The weather's getting pretty hot in Arusha. So far, it's been surprisingly temperate for an African country on the equator, but this is due the city having an elevation of about 4,500 ft. Now, the afternoons are hotter and hotter, leaving me looking for places to cool down.
There are a collection of hotels and lodges in Arusha, which is a gateway for tourists to many national parks. These hotels have pools, and there's one near my apartment that I go to on occasion. However, a place affectionately called Maji Moto (hot water) definitely wins me over when I think about places to cool off. Maji Moto is a hot spring a little over an hour's drive from Arusha, though the water itself is actually not that hot. A more official name is Chemka Springs (chemka = boiling), though that's equally as misleading. The name Chemka, though, comes from the appearance of the spring, which bubbles a bit in some places. The water is not boiling, but rather a welcoming and refreshing temperature, inviting its guests to dive right in.
There's even a rope-swing hanging from a sturdy tree branch.

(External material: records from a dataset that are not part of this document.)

(** * uva-recommender-system: a shallow embedding of the notebook

    The notebook is a linear pandas script.  Every pandas call it makes is
    embedded here as a function on an explicit table type, with the
    behaviour pandas has for that call and for the default arguments the
    notebook leaves implicit:

    - [pd.merge(ratings, movies, on='movieId')]            ~> [merge]
      (inner join, rows grouped by key)
    - [pivot_table(index=, columns=, values=)]             ~> [pivot_table]
      (group keys sorted, default aggregation [mean])
    - [fillna(0)]                                          ~> [fillna]
    - [str.split('|')], [set_index('title')], [explode()]  ~> [str_split], [genres_are_text], [explode]
    - [pd.get_dummies], [sum(level=0)], [transpose()]      ~> [get_dummies], [sum_level0], [transpose]
    - [df[movie]], [corrwith], [sort_values(ascending=False)]
                                                           ~> [getitem], [corrwith64], [sort_values64]
    - [np.corrcoef], [ndarray.mean], [argsort]             ~> [corrcoef], [mean64], [aquicksort]

    The notebook calls [sum(level=0)] and [explode], which bounds pandas
    between 0.25 and 1.5.  Where these versions differ the embedding follows
    pandas 1.2 to 1.5 ([sort_values] goes through [nargsort]) on numpy up to
    1.24 ([argsort] is the introsort of [npysort]).

    Numbers.  Integer ids are [Z]; titles and genre labels are [string]
    (UTF-8 bytes, whose lexicographic order is Python's code point order).
    Ratings and the cells of the rating matrix are rationals, and a missing
    value is a separate constructor; the mean of a pivot cell is the exact
    quotient of the sum by the count.

    The scores are modelled twice.
    - [corrcoef], [corrwith64] and [similarity_ranker64] follow
      [numpy.corrcoef] operation by operation in IEEE 754 binary64, on
      [spec_float] with a precision of 53 bits: the pairwise summation
      of the mean, the deviations, the products, the factor [1 / (n - 1)],
      the square roots, the two divisions and the clipping.  What depends on
      rounding is stated on this model.
    - [pearson], [corrwith] and [similarity_ranker] compute the same
      quotient without rounding, in rationals.  They carry the facts that
      do not depend on the arithmetic: which keys a ranking lists, where the
      undefined scores stand, which requests fail. *)

From Stdlib Require Import String Ascii.
From Stdlib Require Import Reals Qreals Lra.
From Stdlib Require Import List ZArith QArith Qabs Bool Lia.
From Stdlib Require Import Permutation Sorted Lqa Psatz Setoid Morphisms.
From Stdlib Require Import OrderedTypeEx SpecFloat.
From Stdlib Require Import List.
Import ListNotations.
(** [POST /api/v1/requests/:requestId/auto-match] *)
Definition auto_match (env : Env) (requestId agentId : string)
    : World -> HttpResponse MatchRow * World :=
  fun w =>
    match ComputeRequest.findById requestId (db w) with
    | None =>
        ({| http_status := 404;
            http_body := formatError "Request not found" 404 None (now w) |}, w)
    | Some request =>
        if negb (String.eqb (cr_requester_id request) agentId)
        then ({| http_status := 403;
                 http_body := formatError "Unauthorized" 403 None (now w) |}, w)
        else
          match MatchingService.autoMatch env requestId w with
          | (Ok None, w') =>
              ({| http_status := 404;
                  http_body := formatError "No matching providers found" 404 None (now w') |},
               w')
          | (Ok (Some match_), w') =>
              ({| http_status := 201;
                  http_body := formatResponse match_ "Request auto-matched successfully"
                                 201 (now w') |},
               w')
          | (Throw message, w') =>
              ({| http_status := 500;
                  http_body := formatError "Failed to auto-match request" 500
                                 (Some message) (now w') |},
               w')
          end
    end.

End RequestRoutes.
(** C2 as first stated fails on a session in use: after the click the
    status is the "Session cleared" message, not the empty status of a new
    object, and the end index still is 1. *)
Lemma clear_click_keeps_end_index :
  current_status
    (self (snd (clear_click (fun _ => true) (fun l => l)
                  sample_super_clear_session
                  sample_UI_in_use sample_world_in_use))) =
    "Session cleared. Ready. (Model: dans-personalityengine, Voice: maya)" /\
  current_status
    (self (snd (clear_click (fun _ => true) (fun l => l)
                  sample_super_clear_session
                  sample_UI_in_use sample_world_in_use))) <>
    initial_current_status /\
  sentence_end_index
    (fst (clear_click (fun _ => true) (fun l => l)
            sample_super_clear_session
            sample_UI_in_use sample_world_in_use)) = 1 /\
  sentence_end_index
    (fst (clear_click (fun _ => true) (fun l => l)
            sample_super_clear_session
            sample_UI_in_use sample_world_in_use)) <> 0.
Proof.
  split; [reflexivity|]. split; [vm_compute; discriminate|].
  split; [reflexivity|]. vm_compute. discriminate.
Qed.

(** C3 on an LLM that refuses the connection. *)
Lemma inactive_after_end_or_error_witness :
  In (Logged "exception" "Error during query: connection refused")
     (trace (process_query sample_llm_raising sample_split
               " hi " (7 # 10)%Q (sample_world true))) /\
  exists older m,
    ui_messages
      (self (world (process_query sample_llm_raising sample_split
                      " hi " (7 # 10)%Q (sample_world true)))) =
      (older ++ [m])%list /\
    role m = "assistant".
Proof.
  assert (Hlogged :
            In (Logged "exception" "Error during query: connection refused")
               (trace (process_query sample_llm_raising sample_split
                         " hi " (7 # 10)%Q (sample_world true)))).
  { vm_compute. repeat (first [left; reflexivity|right]). }
  split; [exact Hlogged|].
  destruct (proj2 (inactive_after_end_or_error
                     sample_llm_raising sample_split sample_generator_two)
              " hi " (7 # 10)%Q (sample_world true) _ Hlogged)
    as (_ & older & m & Hmessages & Hrole & _).
  exists older, m. split; [exact Hmessages|exact Hrole].
Defined.

(** C3 as first stated fails when it is the splitting of the answer that
    raises: the handler runs, and the last entry of the message list is the
    answer of the assistant, which does not carry the error text. *)
Lemma split_error_keeps_answer_last :
  In (Logged "exception" "Error during query: tokenizer missing")
     (trace (process_query sample_llm_answering sample_split_raising
               " hi " (7 # 10)%Q (sample_world true))) /\
  exists m,
    last_item
      (ui_messages
         (self (world (process_query sample_llm_answering
                         sample_split_raising
                         " hi " (7 # 10)%Q (sample_world true))))) =
      Some m /\
    content m = "Hello there. How are you today?" /\
    contains "tokenizer missing" (content m) = false.
Proof.
  split; [vm_compute; repeat (first [left; reflexivity|right])|].
  eexists. split; [vm_compute; reflexivity|].
  split; reflexivity.
Qed.

(** C4 on an answer that splits into nothing, the status box bound. *)
Lemma no_sentences_turn_witness :
  strip " hi " <> "" /\
  outcome (get_answer (Y := ProcessUpdate) sample_llm_answering
             (strip " hi ")
             (assign_TEMPERATURE (9 # 10)%Q
                (snd (sample_interrupt_and_reset (sample_world true))))) =
    Ok "Hello there. How are you today?" /\
  sample_split_nothing "Hello there. How are you today?" = Ok [] /\
  Forall (fun y => pu_audio y = None)
    (turn_process
       (submit sample_llm_answering sample_split_nothing
          sample_generator_two sample_interrupt_and_reset
          (set_query_input " hi " (initial_UI (sample_world true)))
          (sample_world true))) /\
  turn_loop
    (submit sample_llm_answering sample_split_nothing
       sample_generator_two sample_interrupt_and_reset
       (set_query_input " hi " (initial_UI (sample_world true)))
       (sample_world true)) =
    [{| lu_status := status_str "No valid sentences found in response.";
        lu_index := 0; lu_active := false; lu_audio := None |}].
Proof.
  assert (Hquery : strip " hi " <> "") by (vm_compute; discriminate).
  split; [exact Hquery|]. split; [reflexivity|]. split; [reflexivity|].
  pose proof (no_sentences_turn sample_llm_answering sample_split_nothing
                sample_generator_two sample_interrupt_and_reset
                (set_query_input " hi " (initial_UI (sample_world true)))
                (sample_world true) "Hello there. How are you today?"
                Hquery eq_refl eq_refl) as H.
  cbn zeta in H. destruct H as (_ & _ & _ & Hprocess & Hloop & _).
  split; [exact Hprocess|exact Hloop].
Defined.

(** C4 as first stated fails while the status box is not bound: the last
    tuple then carries [None] in the place of the status. *)
Lemma unbound_status_box_no_sentences :
  strip " hi " <> "" /\
  outcome (get_answer (Y := ProcessUpdate) sample_llm_answering
             (strip " hi ")
             (assign_TEMPERATURE (7 # 10)%Q (sample_world false))) =
    Ok "Hello there. How are you today?" /\
  sample_split_nothing "Hello there. How are you today?" = Ok [] /\
  exists earlier closing,
    yields (trace (process_query sample_llm_answering sample_split_nothing
                     " hi " (7 # 10)%Q (sample_world false))) =
      (earlier ++ [closing])%list /\
    pu_status closing = status_None /\
    shown_status (pu_status closing) <>
      Some "No valid sentences found in response.".
Proof.
  split; [vm_compute; discriminate|]. split; [reflexivity|].
  split; [reflexivity|].
  eexists [_; _], _. split; [vm_compute; reflexivity|].
  split; [reflexivity|discriminate].
Qed.

(** C7 as first stated fails at the tuple that follows the last item: on a
    generator of two items, started at 0, the indices yielded are 1, 2 and
    2 again, so the third tuple does not carry 0 + 3 and the index has not
    grown. *)
Lemma closing_update_repeats_index :
  map lu_index
    (yields (trace (gradio_sentence_generator_wrapper sample_generator_two
                      0 2 true (9 # 10)%Q (1 # 1)%Q (sample_world true)))) =
    [1; 2; 2] /\
  nth_error
    (map lu_index
       (yields (trace (gradio_sentence_generator_wrapper sample_generator_two
                         0 2 true (9 # 10)%Q (1 # 1)%Q (sample_world true)))))
    (3 - 1) <> Some (0 + 3) /\
  map lu_index
    (yields (trace (gradio_sentence_generator_wrapper sample_generator_empty
                      0 0 true (9 # 10)%Q (1 # 1)%Q (sample_world true)))) =
    [0].
Proof.
  split; [reflexivity|]. split; [vm_compute; discriminate|reflexivity].
Qed.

It's beautiful. The water reflects a pure, clear blue-green, and pockets of sunshine slip through the wide, shading tree leaves.
Another reason I love this place is its proximity to a collection of baobab trees. In Tanzania, baobab trees can be considered sacred, and prominent ones are used as tribal meeting places. People here eat a sugar- and spice-coated seed from the tree, and I've heard parts of the tree have medicinal properties as well. There's one baobab tree near Maji Moto that can be climbed.
All in all, Maji Moto is the perfect place to relax on a hot day. The water is rejuvenating, the spring and surrounding area are beautiful, and there are plenty of other activities to enjoy nearby. I plan to return during the nearest weekend with a staggering forecast.
If you look back at that graph of average monthly temperatures I included, you'll notice that November and December are some of the hottest months in Arusha. I return to Boston at the end of December, jumping back into campus life during some of the coldest months there. I can't say I'm looking forward to leaving the nice weather here behind.